[WORK ORDER] Would you return the lines between the one holding "by rewrite (load_store_other" and the one holding "[mem _]/= load_store_same.", inclusive, and only those, exactly as they stand in the listing below?

|---|

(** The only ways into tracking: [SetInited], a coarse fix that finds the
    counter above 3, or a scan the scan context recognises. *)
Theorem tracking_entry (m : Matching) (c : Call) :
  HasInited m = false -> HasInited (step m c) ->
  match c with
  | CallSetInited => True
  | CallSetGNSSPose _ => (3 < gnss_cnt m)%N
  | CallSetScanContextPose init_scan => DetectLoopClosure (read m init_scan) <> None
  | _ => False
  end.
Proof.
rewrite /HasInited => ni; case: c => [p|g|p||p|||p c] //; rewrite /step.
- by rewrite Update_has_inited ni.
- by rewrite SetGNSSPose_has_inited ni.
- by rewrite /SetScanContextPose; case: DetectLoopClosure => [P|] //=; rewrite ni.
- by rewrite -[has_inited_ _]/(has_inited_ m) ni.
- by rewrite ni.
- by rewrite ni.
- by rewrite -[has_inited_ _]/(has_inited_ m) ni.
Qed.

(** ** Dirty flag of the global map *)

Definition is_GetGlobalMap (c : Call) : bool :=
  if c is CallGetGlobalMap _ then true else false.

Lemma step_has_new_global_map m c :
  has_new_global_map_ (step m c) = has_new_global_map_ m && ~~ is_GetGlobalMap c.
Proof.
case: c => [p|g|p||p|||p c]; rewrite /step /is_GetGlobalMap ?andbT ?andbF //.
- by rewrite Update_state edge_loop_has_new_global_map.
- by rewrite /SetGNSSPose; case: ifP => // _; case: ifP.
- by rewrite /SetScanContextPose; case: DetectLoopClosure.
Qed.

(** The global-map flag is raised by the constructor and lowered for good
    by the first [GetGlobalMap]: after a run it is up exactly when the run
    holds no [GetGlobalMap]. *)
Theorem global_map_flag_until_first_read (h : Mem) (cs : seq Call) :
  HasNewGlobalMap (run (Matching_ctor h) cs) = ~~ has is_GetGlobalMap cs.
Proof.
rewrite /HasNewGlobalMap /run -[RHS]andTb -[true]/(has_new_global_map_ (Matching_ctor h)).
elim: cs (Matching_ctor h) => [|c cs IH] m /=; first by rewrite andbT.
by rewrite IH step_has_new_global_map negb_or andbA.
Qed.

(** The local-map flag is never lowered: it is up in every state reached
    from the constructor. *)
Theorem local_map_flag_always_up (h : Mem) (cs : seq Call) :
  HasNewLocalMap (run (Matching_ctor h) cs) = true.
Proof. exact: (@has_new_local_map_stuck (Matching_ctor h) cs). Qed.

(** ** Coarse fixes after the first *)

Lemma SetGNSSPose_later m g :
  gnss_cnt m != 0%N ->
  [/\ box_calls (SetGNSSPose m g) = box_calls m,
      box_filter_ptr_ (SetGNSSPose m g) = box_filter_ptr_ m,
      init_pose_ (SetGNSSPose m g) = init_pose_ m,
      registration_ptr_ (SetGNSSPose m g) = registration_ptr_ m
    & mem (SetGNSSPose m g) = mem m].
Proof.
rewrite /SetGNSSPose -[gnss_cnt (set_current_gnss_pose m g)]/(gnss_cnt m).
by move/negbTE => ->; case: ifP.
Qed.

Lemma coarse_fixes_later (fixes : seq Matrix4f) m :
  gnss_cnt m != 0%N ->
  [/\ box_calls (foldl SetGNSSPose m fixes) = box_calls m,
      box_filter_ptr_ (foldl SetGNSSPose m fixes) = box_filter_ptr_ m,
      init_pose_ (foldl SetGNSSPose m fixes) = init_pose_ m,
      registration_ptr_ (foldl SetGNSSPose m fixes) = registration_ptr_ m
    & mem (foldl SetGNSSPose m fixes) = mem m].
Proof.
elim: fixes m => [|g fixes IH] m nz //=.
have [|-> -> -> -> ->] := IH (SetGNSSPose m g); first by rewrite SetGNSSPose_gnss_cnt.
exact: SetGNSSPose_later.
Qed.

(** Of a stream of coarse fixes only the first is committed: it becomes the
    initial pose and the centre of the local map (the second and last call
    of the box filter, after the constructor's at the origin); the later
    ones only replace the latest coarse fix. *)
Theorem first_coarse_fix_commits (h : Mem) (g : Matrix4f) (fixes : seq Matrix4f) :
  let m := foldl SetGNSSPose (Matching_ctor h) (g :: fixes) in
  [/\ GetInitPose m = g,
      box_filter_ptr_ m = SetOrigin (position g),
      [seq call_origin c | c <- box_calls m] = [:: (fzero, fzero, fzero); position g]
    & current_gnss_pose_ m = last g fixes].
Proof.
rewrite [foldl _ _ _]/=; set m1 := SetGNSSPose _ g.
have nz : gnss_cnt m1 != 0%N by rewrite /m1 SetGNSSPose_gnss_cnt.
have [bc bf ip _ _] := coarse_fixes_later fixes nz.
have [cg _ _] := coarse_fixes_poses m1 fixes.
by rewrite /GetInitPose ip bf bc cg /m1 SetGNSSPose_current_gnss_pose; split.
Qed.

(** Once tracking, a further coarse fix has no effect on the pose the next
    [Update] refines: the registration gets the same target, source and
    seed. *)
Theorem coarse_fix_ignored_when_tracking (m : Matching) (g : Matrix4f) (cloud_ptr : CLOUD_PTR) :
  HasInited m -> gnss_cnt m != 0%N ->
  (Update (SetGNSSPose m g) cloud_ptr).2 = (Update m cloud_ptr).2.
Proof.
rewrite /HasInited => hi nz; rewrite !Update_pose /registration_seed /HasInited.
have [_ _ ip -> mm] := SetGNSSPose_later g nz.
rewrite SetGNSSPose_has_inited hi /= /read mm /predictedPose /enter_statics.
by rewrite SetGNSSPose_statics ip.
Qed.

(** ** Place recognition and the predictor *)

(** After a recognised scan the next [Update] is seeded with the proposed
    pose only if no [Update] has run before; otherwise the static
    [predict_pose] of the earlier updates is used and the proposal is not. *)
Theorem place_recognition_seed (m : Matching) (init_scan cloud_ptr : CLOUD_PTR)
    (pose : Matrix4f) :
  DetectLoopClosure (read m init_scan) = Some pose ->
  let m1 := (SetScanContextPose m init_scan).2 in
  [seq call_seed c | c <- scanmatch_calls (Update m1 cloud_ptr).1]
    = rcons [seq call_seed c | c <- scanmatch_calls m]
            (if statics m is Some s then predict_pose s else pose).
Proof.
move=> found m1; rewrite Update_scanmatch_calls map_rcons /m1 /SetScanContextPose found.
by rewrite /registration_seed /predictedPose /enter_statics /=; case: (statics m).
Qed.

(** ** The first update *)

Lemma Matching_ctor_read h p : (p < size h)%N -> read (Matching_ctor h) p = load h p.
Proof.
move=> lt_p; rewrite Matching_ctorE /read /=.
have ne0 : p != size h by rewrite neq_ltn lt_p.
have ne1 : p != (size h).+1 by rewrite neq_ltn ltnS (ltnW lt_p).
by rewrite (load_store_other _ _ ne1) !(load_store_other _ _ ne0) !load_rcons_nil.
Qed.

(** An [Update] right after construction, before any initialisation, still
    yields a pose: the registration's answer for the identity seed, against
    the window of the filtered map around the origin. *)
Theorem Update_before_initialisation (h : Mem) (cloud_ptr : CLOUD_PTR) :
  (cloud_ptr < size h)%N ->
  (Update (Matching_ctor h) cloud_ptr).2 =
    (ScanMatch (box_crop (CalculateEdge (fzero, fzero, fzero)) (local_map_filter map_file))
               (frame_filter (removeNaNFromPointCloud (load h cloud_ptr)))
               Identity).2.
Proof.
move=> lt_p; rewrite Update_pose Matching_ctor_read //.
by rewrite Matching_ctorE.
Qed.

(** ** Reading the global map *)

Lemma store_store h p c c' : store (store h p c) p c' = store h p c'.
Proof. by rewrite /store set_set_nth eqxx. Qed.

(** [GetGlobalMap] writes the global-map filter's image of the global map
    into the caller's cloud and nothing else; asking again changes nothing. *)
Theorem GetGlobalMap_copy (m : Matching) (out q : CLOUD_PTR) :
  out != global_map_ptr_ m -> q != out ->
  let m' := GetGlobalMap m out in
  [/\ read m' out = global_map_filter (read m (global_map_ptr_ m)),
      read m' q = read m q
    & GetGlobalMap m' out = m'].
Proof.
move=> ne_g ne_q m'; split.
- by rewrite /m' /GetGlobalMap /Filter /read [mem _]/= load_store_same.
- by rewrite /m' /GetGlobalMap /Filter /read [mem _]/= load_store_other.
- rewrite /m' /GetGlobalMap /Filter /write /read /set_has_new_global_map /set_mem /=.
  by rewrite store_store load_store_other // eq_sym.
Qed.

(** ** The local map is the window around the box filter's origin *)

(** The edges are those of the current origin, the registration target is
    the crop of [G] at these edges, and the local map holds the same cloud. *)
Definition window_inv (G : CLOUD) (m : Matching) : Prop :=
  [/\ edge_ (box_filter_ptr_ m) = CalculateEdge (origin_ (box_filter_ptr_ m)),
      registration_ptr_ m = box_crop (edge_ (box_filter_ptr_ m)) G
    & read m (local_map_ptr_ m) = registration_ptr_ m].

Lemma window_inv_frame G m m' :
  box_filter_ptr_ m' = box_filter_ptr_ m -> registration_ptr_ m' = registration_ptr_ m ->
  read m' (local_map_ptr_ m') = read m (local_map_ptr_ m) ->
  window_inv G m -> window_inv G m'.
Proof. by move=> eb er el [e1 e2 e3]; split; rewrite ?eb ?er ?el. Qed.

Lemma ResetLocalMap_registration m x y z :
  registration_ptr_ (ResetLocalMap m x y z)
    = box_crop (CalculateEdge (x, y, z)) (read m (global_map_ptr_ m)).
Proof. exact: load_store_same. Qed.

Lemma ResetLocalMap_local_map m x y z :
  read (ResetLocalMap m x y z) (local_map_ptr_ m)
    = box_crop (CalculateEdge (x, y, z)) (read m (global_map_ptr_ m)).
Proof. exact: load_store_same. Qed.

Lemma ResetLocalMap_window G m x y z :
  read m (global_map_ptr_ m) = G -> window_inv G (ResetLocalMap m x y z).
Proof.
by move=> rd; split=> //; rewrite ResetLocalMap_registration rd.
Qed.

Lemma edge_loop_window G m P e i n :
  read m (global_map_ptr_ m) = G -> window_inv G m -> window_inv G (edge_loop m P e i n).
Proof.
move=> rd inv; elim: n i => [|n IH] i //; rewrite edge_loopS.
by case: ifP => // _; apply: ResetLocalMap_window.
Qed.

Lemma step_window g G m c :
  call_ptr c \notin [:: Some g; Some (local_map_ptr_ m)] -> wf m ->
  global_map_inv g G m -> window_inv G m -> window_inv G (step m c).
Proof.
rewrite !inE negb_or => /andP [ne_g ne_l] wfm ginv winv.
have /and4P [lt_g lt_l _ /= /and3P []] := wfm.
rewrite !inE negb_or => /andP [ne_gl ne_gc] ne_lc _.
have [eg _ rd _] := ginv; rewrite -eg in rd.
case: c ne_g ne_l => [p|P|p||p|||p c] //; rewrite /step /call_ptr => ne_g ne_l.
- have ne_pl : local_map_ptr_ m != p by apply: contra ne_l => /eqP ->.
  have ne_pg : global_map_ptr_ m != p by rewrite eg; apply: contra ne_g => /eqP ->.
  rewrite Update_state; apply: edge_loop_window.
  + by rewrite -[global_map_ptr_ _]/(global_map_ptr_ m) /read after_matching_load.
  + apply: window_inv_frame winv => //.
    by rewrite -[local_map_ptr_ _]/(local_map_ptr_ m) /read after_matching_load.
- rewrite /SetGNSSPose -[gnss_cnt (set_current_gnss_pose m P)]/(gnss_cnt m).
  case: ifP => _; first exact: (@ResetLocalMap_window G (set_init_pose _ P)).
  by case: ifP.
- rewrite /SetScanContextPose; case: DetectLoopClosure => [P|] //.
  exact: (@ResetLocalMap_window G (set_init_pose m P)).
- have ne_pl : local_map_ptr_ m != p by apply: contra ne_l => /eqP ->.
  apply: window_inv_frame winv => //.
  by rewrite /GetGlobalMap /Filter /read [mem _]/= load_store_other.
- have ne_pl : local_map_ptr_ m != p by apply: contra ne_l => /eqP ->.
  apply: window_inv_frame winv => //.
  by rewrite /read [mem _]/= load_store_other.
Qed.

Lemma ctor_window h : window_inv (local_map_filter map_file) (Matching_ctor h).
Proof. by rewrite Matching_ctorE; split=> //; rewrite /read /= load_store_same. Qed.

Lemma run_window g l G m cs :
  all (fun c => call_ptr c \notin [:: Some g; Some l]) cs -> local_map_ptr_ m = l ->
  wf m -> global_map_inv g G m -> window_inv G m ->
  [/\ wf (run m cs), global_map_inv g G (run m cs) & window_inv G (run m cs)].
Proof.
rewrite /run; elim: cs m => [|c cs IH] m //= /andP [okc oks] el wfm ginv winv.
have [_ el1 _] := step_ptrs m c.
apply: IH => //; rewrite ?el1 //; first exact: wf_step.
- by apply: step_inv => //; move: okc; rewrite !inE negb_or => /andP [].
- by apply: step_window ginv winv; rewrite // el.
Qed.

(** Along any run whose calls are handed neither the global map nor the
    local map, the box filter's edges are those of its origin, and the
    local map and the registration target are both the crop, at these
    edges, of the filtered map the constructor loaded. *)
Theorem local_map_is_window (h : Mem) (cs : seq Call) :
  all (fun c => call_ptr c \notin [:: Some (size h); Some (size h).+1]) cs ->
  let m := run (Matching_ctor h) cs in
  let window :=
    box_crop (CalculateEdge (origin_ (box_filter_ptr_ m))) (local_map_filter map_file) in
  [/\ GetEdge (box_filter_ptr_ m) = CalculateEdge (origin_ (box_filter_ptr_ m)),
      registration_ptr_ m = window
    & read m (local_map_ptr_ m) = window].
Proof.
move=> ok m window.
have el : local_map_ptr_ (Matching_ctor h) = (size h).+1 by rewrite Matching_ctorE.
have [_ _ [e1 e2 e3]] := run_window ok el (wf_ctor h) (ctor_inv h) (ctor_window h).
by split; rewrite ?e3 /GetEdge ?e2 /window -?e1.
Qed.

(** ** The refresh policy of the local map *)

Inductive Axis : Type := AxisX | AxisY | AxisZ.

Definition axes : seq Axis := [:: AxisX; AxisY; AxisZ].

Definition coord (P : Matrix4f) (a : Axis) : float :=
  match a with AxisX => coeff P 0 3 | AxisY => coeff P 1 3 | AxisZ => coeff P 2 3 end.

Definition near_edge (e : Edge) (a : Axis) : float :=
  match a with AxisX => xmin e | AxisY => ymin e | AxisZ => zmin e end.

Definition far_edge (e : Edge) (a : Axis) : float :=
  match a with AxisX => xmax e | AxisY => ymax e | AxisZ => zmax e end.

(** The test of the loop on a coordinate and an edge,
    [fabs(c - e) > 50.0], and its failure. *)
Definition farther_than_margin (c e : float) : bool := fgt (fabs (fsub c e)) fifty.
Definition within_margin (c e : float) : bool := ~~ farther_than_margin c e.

|---|

[SOLUTION TO THE EXERCISE]
by rewrite (load_store_other _ _ ne1) !(load_store_other _ _ ne0) !load_rcons_nil.
Qed.

(** An [Update] right after construction, before any initialisation, still
    yields a pose: the registration's answer for the identity seed, against
    the window of the filtered map around the origin. *)
Theorem Update_before_initialisation (h : Mem) (cloud_ptr : CLOUD_PTR) :
  (cloud_ptr < size h)%N ->
  (Update (Matching_ctor h) cloud_ptr).2 =
    (ScanMatch (box_crop (CalculateEdge (fzero, fzero, fzero)) (local_map_filter map_file))
               (frame_filter (removeNaNFromPointCloud (load h cloud_ptr)))
               Identity).2.
Proof.
move=> lt_p; rewrite Update_pose Matching_ctor_read //.
by rewrite Matching_ctorE.
Qed.

(** ** Reading the global map *)

Lemma store_store h p c c' : store (store h p c) p c' = store h p c'.
Proof. by rewrite /store set_set_nth eqxx. Qed.

(** [GetGlobalMap] writes the global-map filter's image of the global map
    into the caller's cloud and nothing else; asking again changes nothing. *)
Theorem GetGlobalMap_copy (m : Matching) (out q : CLOUD_PTR) :
  out != global_map_ptr_ m -> q != out ->
  let m' := GetGlobalMap m out in
  [/\ read m' out = global_map_filter (read m (global_map_ptr_ m)),
      read m' q = read m q
    & GetGlobalMap m' out = m'].
Proof.
move=> ne_g ne_q m'; split.
- by rewrite /m' /GetGlobalMap /Filter /read [mem _]/= load_store_same.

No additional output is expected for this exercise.